BEGIN
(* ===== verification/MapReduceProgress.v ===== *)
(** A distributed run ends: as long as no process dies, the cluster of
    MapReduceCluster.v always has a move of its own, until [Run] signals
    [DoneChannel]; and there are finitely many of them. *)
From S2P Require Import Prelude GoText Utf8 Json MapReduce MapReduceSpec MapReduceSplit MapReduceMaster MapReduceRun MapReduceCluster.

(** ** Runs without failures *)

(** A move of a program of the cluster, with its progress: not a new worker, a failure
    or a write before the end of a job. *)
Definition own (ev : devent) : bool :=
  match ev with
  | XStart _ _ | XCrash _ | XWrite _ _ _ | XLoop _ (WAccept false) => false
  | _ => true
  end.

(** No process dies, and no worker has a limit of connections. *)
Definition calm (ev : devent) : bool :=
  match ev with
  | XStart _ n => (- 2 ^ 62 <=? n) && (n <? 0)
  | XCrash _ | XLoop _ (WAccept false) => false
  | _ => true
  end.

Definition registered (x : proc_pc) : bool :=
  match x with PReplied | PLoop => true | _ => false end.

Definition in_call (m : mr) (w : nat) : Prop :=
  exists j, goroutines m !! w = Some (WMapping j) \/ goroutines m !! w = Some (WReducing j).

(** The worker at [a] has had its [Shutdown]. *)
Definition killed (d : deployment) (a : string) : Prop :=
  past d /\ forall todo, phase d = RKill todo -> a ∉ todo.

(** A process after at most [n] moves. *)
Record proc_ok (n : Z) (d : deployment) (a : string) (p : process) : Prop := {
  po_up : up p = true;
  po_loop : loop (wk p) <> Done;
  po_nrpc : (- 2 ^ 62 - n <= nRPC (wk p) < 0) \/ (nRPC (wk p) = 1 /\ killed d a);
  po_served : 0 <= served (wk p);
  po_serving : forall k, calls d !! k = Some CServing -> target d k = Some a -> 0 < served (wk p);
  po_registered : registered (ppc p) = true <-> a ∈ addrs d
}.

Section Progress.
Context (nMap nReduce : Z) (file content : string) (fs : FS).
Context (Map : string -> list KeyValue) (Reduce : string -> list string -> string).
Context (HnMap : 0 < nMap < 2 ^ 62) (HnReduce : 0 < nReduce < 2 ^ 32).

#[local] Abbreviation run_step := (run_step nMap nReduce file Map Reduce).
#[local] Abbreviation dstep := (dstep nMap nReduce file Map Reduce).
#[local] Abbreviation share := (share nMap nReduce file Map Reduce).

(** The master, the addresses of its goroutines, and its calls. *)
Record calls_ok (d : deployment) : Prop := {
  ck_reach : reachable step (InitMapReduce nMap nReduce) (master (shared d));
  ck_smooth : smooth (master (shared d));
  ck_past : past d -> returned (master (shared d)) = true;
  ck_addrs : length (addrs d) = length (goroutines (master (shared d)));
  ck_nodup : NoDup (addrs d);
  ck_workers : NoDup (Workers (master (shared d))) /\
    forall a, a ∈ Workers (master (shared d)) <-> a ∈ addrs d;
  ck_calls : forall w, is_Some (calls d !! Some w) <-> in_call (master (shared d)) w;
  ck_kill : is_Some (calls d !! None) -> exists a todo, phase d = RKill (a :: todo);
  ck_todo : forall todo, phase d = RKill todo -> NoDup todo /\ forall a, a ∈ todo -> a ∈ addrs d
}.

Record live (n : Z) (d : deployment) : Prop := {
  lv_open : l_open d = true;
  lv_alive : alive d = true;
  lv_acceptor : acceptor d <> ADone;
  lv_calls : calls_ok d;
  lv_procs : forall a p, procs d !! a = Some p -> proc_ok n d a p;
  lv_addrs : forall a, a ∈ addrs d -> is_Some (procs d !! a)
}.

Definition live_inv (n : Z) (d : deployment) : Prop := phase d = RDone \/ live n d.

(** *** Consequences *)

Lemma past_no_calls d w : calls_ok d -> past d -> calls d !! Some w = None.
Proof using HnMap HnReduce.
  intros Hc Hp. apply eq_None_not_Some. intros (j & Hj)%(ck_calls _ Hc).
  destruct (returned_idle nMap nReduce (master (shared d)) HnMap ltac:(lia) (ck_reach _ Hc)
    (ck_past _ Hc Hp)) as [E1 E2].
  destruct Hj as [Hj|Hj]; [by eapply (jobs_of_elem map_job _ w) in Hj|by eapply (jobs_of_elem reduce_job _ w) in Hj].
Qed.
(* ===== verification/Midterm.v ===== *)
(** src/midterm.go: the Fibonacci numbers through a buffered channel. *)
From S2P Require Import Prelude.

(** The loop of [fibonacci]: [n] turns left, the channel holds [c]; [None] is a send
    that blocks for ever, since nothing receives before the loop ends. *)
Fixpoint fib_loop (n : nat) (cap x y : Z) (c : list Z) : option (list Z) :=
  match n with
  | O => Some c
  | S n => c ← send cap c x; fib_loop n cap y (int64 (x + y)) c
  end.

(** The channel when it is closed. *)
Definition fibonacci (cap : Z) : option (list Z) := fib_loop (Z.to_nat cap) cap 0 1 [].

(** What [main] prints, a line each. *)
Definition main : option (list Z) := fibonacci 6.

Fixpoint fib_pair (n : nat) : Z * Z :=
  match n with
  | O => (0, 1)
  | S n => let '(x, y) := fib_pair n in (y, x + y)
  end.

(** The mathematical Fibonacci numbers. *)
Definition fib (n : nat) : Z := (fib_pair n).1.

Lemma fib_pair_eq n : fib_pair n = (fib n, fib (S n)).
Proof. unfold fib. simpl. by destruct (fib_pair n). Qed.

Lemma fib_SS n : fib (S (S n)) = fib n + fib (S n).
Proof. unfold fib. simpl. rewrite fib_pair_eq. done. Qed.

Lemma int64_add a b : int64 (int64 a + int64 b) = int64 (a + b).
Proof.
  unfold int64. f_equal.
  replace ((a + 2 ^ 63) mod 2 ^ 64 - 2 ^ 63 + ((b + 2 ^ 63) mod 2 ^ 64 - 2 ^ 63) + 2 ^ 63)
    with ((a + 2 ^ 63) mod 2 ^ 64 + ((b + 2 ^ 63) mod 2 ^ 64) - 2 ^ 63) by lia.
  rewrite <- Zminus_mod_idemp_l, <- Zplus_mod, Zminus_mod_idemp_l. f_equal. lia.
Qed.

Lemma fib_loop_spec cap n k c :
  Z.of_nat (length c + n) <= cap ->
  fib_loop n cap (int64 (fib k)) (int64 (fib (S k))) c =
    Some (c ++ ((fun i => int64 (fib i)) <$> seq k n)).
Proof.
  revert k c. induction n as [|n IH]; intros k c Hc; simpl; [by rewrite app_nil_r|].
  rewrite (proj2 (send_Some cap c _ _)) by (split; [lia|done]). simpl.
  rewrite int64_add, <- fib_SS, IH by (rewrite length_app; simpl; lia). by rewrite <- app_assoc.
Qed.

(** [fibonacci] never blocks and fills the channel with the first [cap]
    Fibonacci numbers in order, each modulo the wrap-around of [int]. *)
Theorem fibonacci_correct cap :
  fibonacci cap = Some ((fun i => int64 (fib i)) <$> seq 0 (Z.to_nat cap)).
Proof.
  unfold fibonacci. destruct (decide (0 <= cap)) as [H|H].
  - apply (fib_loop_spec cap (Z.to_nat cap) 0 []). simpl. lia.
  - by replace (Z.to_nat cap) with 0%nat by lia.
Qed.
END
Work instruction: Every record shown above must be echoed exactly.

Output of the exercise:
(* ===== verification/MapReduceProgress.v ===== *)
(** A distributed run ends: as long as no process dies, the cluster of
    MapReduceCluster.v always has a move of its own, until [Run] signals
    [DoneChannel]; and there are finitely many of them. *)
From S2P Require Import Prelude GoText Utf8 Json MapReduce MapReduceSpec MapReduceSplit MapReduceMaster MapReduceRun MapReduceCluster.

(** ** Runs without failures *)

(** A move of a program of the cluster, with its progress: not a new worker, a failure
    or a write before the end of a job. *)
Definition own (ev : devent) : bool :=
  match ev with
  | XStart _ _ | XCrash _ | XWrite _ _ _ | XLoop _ (WAccept false) => false
  | _ => true
  end.

(** No process dies, and no worker has a limit of connections. *)
Definition calm (ev : devent) : bool :=
  match ev with
  | XStart _ n => (- 2 ^ 62 <=? n) && (n <? 0)
  | XCrash _ | XLoop _ (WAccept false) => false
  | _ => true
  end.

Definition registered (x : proc_pc) : bool :=
  match x with PReplied | PLoop => true | _ => false end.

Definition in_call (m : mr) (w : nat) : Prop :=
  exists j, goroutines m !! w = Some (WMapping j) \/ goroutines m !! w = Some (WReducing j).

(** The worker at [a] has had its [Shutdown]. *)
Definition killed (d : deployment) (a : string) : Prop :=
  past d /\ forall todo, phase d = RKill todo -> a ∉ todo.

(** A process after at most [n] moves. *)
Record proc_ok (n : Z) (d : deployment) (a : string) (p : process) : Prop := {
  po_up : up p = true;
  po_loop : loop (wk p) <> Done;
  po_nrpc : (- 2 ^ 62 - n <= nRPC (wk p) < 0) \/ (nRPC (wk p) = 1 /\ killed d a);
  po_served : 0 <= served (wk p);
  po_serving : forall k, calls d !! k = Some CServing -> target d k = Some a -> 0 < served (wk p);
  po_registered : registered (ppc p) = true <-> a ∈ addrs d
}.

Section Progress.
Context (nMap nReduce : Z) (file content : string) (fs : FS).
Context (Map : string -> list KeyValue) (Reduce : string -> list string -> string).
Context (HnMap : 0 < nMap < 2 ^ 62) (HnReduce : 0 < nReduce < 2 ^ 32).

#[local] Abbreviation run_step := (run_step nMap nReduce file Map Reduce).
#[local] Abbreviation dstep := (dstep nMap nReduce file Map Reduce).
#[local] Abbreviation share := (share nMap nReduce file Map Reduce).

(** The master, the addresses of its goroutines, and its calls. *)
Record calls_ok (d : deployment) : Prop := {
  ck_reach : reachable step (InitMapReduce nMap nReduce) (master (shared d));
  ck_smooth : smooth (master (shared d));
  ck_past : past d -> returned (master (shared d)) = true;
  ck_addrs : length (addrs d) = length (goroutines (master (shared d)));
  ck_nodup : NoDup (addrs d);
  ck_workers : NoDup (Workers (master (shared d))) /\
    forall a, a ∈ Workers (master (shared d)) <-> a ∈ addrs d;
  ck_calls : forall w, is_Some (calls d !! Some w) <-> in_call (master (shared d)) w;
  ck_kill : is_Some (calls d !! None) -> exists a todo, phase d = RKill (a :: todo);
  ck_todo : forall todo, phase d = RKill todo -> NoDup todo /\ forall a, a ∈ todo -> a ∈ addrs d
}.

Record live (n : Z) (d : deployment) : Prop := {
  lv_open : l_open d = true;
  lv_alive : alive d = true;
  lv_acceptor : acceptor d <> ADone;
  lv_calls : calls_ok d;
  lv_procs : forall a p, procs d !! a = Some p -> proc_ok n d a p;
  lv_addrs : forall a, a ∈ addrs d -> is_Some (procs d !! a)
}.

Definition live_inv (n : Z) (d : deployment) : Prop := phase d = RDone \/ live n d.

(** *** Consequences *)

Lemma past_no_calls d w : calls_ok d -> past d -> calls d !! Some w = None.
Proof using HnMap HnReduce.
  intros Hc Hp. apply eq_None_not_Some. intros (j & Hj)%(ck_calls _ Hc).
  destruct (returned_idle nMap nReduce (master (shared d)) HnMap ltac:(lia) (ck_reach _ Hc)
    (ck_past _ Hc Hp)) as [E1 E2].
  destruct Hj as [Hj|Hj]; [by eapply (jobs_of_elem map_job _ w) in Hj|by eapply (jobs_of_elem reduce_job _ w) in Hj].
Qed.
(* ===== verification/Midterm.v ===== *)
(** src/midterm.go: the Fibonacci numbers through a buffered channel. *)
From S2P Require Import Prelude.

(** The loop of [fibonacci]: [n] turns left, the channel holds [c]; [None] is a send
    that blocks for ever, since nothing receives before the loop ends. *)
Fixpoint fib_loop (n : nat) (cap x y : Z) (c : list Z) : option (list Z) :=
  match n with
  | O => Some c
  | S n => c ← send cap c x; fib_loop n cap y (int64 (x + y)) c
  end.

(** The channel when it is closed. *)
Definition fibonacci (cap : Z) : option (list Z) := fib_loop (Z.to_nat cap) cap 0 1 [].

(** What [main] prints, a line each. *)
Definition main : option (list Z) := fibonacci 6.

Fixpoint fib_pair (n : nat) : Z * Z :=
  match n with
  | O => (0, 1)
  | S n => let '(x, y) := fib_pair n in (y, x + y)
  end.

(** The mathematical Fibonacci numbers. *)
Definition fib (n : nat) : Z := (fib_pair n).1.

Lemma fib_pair_eq n : fib_pair n = (fib n, fib (S n)).
Proof. unfold fib. simpl. by destruct (fib_pair n). Qed.

Lemma fib_SS n : fib (S (S n)) = fib n + fib (S n).
Proof. unfold fib. simpl. rewrite fib_pair_eq. done. Qed.

Lemma int64_add a b : int64 (int64 a + int64 b) = int64 (a + b).
Proof.
  unfold int64. f_equal.
  replace ((a + 2 ^ 63) mod 2 ^ 64 - 2 ^ 63 + ((b + 2 ^ 63) mod 2 ^ 64 - 2 ^ 63) + 2 ^ 63)
    with ((a + 2 ^ 63) mod 2 ^ 64 + ((b + 2 ^ 63) mod 2 ^ 64) - 2 ^ 63) by lia.
  rewrite <- Zminus_mod_idemp_l, <- Zplus_mod, Zminus_mod_idemp_l. f_equal. lia.
Qed.

Lemma fib_loop_spec cap n k c :
  Z.of_nat (length c + n) <= cap ->
  fib_loop n cap (int64 (fib k)) (int64 (fib (S k))) c =
    Some (c ++ ((fun i => int64 (fib i)) <$> seq k n)).
Proof.
  revert k c. induction n as [|n IH]; intros k c Hc; simpl; [by rewrite app_nil_r|].
  rewrite (proj2 (send_Some cap c _ _)) by (split; [lia|done]). simpl.
  rewrite int64_add, <- fib_SS, IH by (rewrite length_app; simpl; lia). by rewrite <- app_assoc.
Qed.

(** [fibonacci] never blocks and fills the channel with the first [cap]
    Fibonacci numbers in order, each modulo the wrap-around of [int]. *)
Theorem fibonacci_correct cap :
  fibonacci cap = Some ((fun i => int64 (fib i)) <$> seq 0 (Z.to_nat cap)).
Proof.
  unfold fibonacci. destruct (decide (0 <= cap)) as [H|H].
  - apply (fib_loop_spec cap (Z.to_nat cap) 0 []). simpl. lia.
  - by replace (Z.to_nat cap) with 0%nat by lia.
Qed.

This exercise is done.